* [WHAT YOU WILL DO] Keeping each line exactly as it is, output all of the records.

* [INPUT]
(** C21. A page of shipments holds the oldest shipments of the caller's tenant, at
    most 200 of them, in order of creation, with the number of all of them,
    whatever order the map is iterated in. *)
Theorem ListShipments_page order u req (s s' : memory.Store) p :
  range_order (shipments s) order ->
  run (ListShipments order u req) s = (s', Ok p) ->
  s' = s /\ pg_Total p = Z.of_nat (length (of_tenant (u_TenantID u) s)) /\
  (length (pg_Items p) = Nat.min (Z.to_nat (pr_Limit (Normalized req)))
                           (length (of_tenant (u_TenantID u) s)) /\
   Z.of_nat (length (pg_Items p)) <= 200) /\
  sorted_by (less_on sh_CreatedAt) (pg_Items p) /\
  exists rest, pg_Items p ++ rest ≡ₚ of_tenant (u_TenantID u) s /\
    forall v w, v ∈ pg_Items p -> w ∈ rest -> sh_CreatedAt v <= sh_CreatedAt w.
Proof.
  intros Hord. unfold ListShipments. case_decide; [done|].
  destruct (ListShipments_memory order (u_TenantID u) req s Hord) as (l & Hex & Hp & Hsort).
  pose proof (Normalized_limit req) as Hlim.
  remember (Z.to_nat (pr_Limit (Normalized req))) as n eqn:Hn.
  rewrite run_read, Hex by done. intros [= <- <-]. simpl.
  rewrite length_take, (Permutation_length Hp).
  split_and!; [done..|lia|by apply sorted_by_prefix|].
  exists (drop n l). rewrite take_drop. split; [done|].
  intros v w Hv Hw. rewrite <- (take_drop n l) in Hsort.
  pose proof (sorted_by_app _ _ _ _ _ Hsort Hv Hw) as Hless.
  unfold less_on in Hless. apply bool_decide_eq_false in Hless. lia.
Qed.

(** When no two shipments of the tenant were created at the same instant, the
    page does not depend on the order the map is iterated in. *)
Theorem ListShipments_deterministic order order' u req (s : memory.Store) :
  range_order (shipments s) order -> range_order (shipments s) order' ->
  (forall v w, v ∈ of_tenant (u_TenantID u) s -> w ∈ of_tenant (u_TenantID u) s ->
     sh_CreatedAt v = sh_CreatedAt w -> v = w) ->
  run (ListShipments order u req) s = run (ListShipments order' u req) s.
Proof.
  intros Hord Hord' Hsep. unfold ListShipments. case_decide; [done|]. rewrite !run_read by done.
  destruct (ListShipments_memory order (u_TenantID u) req s Hord) as (l & -> & Hp & Hsort).
  destruct (ListShipments_memory order' (u_TenantID u) req s Hord') as (l' & -> & Hp' & Hsort').
  assert (l = l') as ->; [|done].
  apply (sorted_by_unique (less_on sh_CreatedAt)); [|done..|by rewrite Hp, Hp'].
  unfold less_on. intros v w Hv Hw. rewrite !bool_decide_eq_false. intros.
  apply Hsep; [by rewrite <- Hp..|lia].
Qed.
End listing.

(** ** Customs *)

Section customs.
Context `{External}.

(** The in-memory store files a customs case under the identifier of the case,
    and the gate asks for it under that of the shipment: recording a case whose
    identifier differs, as a generated one does, leaves what the gate sees as it
    was, whatever status it carries. *)
Theorem PutCustoms_misfiled u c c' rid now (s s' : memory.Store) :
  run (PutCustoms u c rid now) s = (s', Ok c') -> cc_ID c' <> cc_ShipmentID c ->
  cc_Status c' = cc_Status c /\ customs s' !! cc_ID c' = Some c' /\
  (exec (GetCustoms (cc_ShipmentID c)) s').2 = (exec (GetCustoms (cc_ShipmentID c)) s).2 /\
  (cleared_to_load (cc_ShipmentID c) s' <-> cleared_to_load (cc_ShipmentID c) s).
Proof.
  unfold PutCustoms. case_decide; [done|]. rewrite run_read by done.
  destruct (exec (repository.GetShipment _ _) s).2 as [sh|]; [|done]. rewrite run_read by done.
  set (new := mkCustomsCase _ _ _ _ _ _).
  assert (Hput : run (r <- repository.PutCustoms new ;;
      match r with Err err => Ret (Err err) | Ok _ => Ret (Ok new) end) s =
    (with_customs (<[cc_ID new := new]> (customs s)) s, Ok new)) by done.
  intros Hrun Hne.
  assert (Hnew : (s', Ok c') = (with_customs (<[cc_ID new := new]> (customs s)) s, Ok new)).
  { rewrite <- Hput. destruct (exec (GetCustoms _) s).2 as [old|];
      [destruct (negb _); [done|]|]; exact (eq_sym Hrun). }
  assert (Hst : cc_Status new = cc_Status c) by done. clear Hput Hrun. clearbody new.
  injection Hnew as -> ->. unfold cleared_to_load, exec, memory_store, memory.GetCustoms.
  destruct s; simpl in *. rewrite lookup_insert_eq, !lookup_insert_ne by done.
  split_and!; [done..|by destruct (customs !! _)|done].
Qed.
End customs.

* [WRITTEN SOLUTION]
(** C21. A page of shipments holds the oldest shipments of the caller's tenant, at
    most 200 of them, in order of creation, with the number of all of them,
    whatever order the map is iterated in. *)
Theorem ListShipments_page order u req (s s' : memory.Store) p :
  range_order (shipments s) order ->
  run (ListShipments order u req) s = (s', Ok p) ->
  s' = s /\ pg_Total p = Z.of_nat (length (of_tenant (u_TenantID u) s)) /\
  (length (pg_Items p) = Nat.min (Z.to_nat (pr_Limit (Normalized req)))
                           (length (of_tenant (u_TenantID u) s)) /\
   Z.of_nat (length (pg_Items p)) <= 200) /\
  sorted_by (less_on sh_CreatedAt) (pg_Items p) /\
  exists rest, pg_Items p ++ rest ≡ₚ of_tenant (u_TenantID u) s /\
    forall v w, v ∈ pg_Items p -> w ∈ rest -> sh_CreatedAt v <= sh_CreatedAt w.
Proof.
  intros Hord. unfold ListShipments. case_decide; [done|].
  destruct (ListShipments_memory order (u_TenantID u) req s Hord) as (l & Hex & Hp & Hsort).
  pose proof (Normalized_limit req) as Hlim.
  remember (Z.to_nat (pr_Limit (Normalized req))) as n eqn:Hn.
  rewrite run_read, Hex by done. intros [= <- <-]. simpl.
  rewrite length_take, (Permutation_length Hp).
  split_and!; [done..|lia|by apply sorted_by_prefix|].
  exists (drop n l). rewrite take_drop. split; [done|].
  intros v w Hv Hw. rewrite <- (take_drop n l) in Hsort.
  pose proof (sorted_by_app _ _ _ _ _ Hsort Hv Hw) as Hless.
  unfold less_on in Hless. apply bool_decide_eq_false in Hless. lia.
Qed.

(** When no two shipments of the tenant were created at the same instant, the
    page does not depend on the order the map is iterated in. *)
Theorem ListShipments_deterministic order order' u req (s : memory.Store) :
  range_order (shipments s) order -> range_order (shipments s) order' ->
  (forall v w, v ∈ of_tenant (u_TenantID u) s -> w ∈ of_tenant (u_TenantID u) s ->
     sh_CreatedAt v = sh_CreatedAt w -> v = w) ->
  run (ListShipments order u req) s = run (ListShipments order' u req) s.
Proof.
  intros Hord Hord' Hsep. unfold ListShipments. case_decide; [done|]. rewrite !run_read by done.
  destruct (ListShipments_memory order (u_TenantID u) req s Hord) as (l & -> & Hp & Hsort).
  destruct (ListShipments_memory order' (u_TenantID u) req s Hord') as (l' & -> & Hp' & Hsort').
  assert (l = l') as ->; [|done].
  apply (sorted_by_unique (less_on sh_CreatedAt)); [|done..|by rewrite Hp, Hp'].
  unfold less_on. intros v w Hv Hw. rewrite !bool_decide_eq_false. intros.
  apply Hsep; [by rewrite <- Hp..|lia].
Qed.
End listing.

(** ** Customs *)

Section customs.
Context `{External}.

(** The in-memory store files a customs case under the identifier of the case,
    and the gate asks for it under that of the shipment: recording a case whose
    identifier differs, as a generated one does, leaves what the gate sees as it
    was, whatever status it carries. *)
Theorem PutCustoms_misfiled u c c' rid now (s s' : memory.Store) :
  run (PutCustoms u c rid now) s = (s', Ok c') -> cc_ID c' <> cc_ShipmentID c ->
  cc_Status c' = cc_Status c /\ customs s' !! cc_ID c' = Some c' /\
  (exec (GetCustoms (cc_ShipmentID c)) s').2 = (exec (GetCustoms (cc_ShipmentID c)) s).2 /\
  (cleared_to_load (cc_ShipmentID c) s' <-> cleared_to_load (cc_ShipmentID c) s).
Proof.
  unfold PutCustoms. case_decide; [done|]. rewrite run_read by done.
  destruct (exec (repository.GetShipment _ _) s).2 as [sh|]; [|done]. rewrite run_read by done.
  set (new := mkCustomsCase _ _ _ _ _ _).
  assert (Hput : run (r <- repository.PutCustoms new ;;
      match r with Err err => Ret (Err err) | Ok _ => Ret (Ok new) end) s =
    (with_customs (<[cc_ID new := new]> (customs s)) s, Ok new)) by done.
  intros Hrun Hne.
  assert (Hnew : (s', Ok c') = (with_customs (<[cc_ID new := new]> (customs s)) s, Ok new)).
  { rewrite <- Hput. destruct (exec (GetCustoms _) s).2 as [old|];
      [destruct (negb _); [done|]|]; exact (eq_sym Hrun). }
  assert (Hst : cc_Status new = cc_Status c) by done. clear Hput Hrun. clearbody new.
  injection Hnew as -> ->. unfold cleared_to_load, exec, memory_store, memory.GetCustoms.
  destruct s; simpl in *. rewrite lookup_insert_eq, !lookup_insert_ne by done.
  split_and!; [done..|by destruct (customs !! _)|done].
Qed.
End customs.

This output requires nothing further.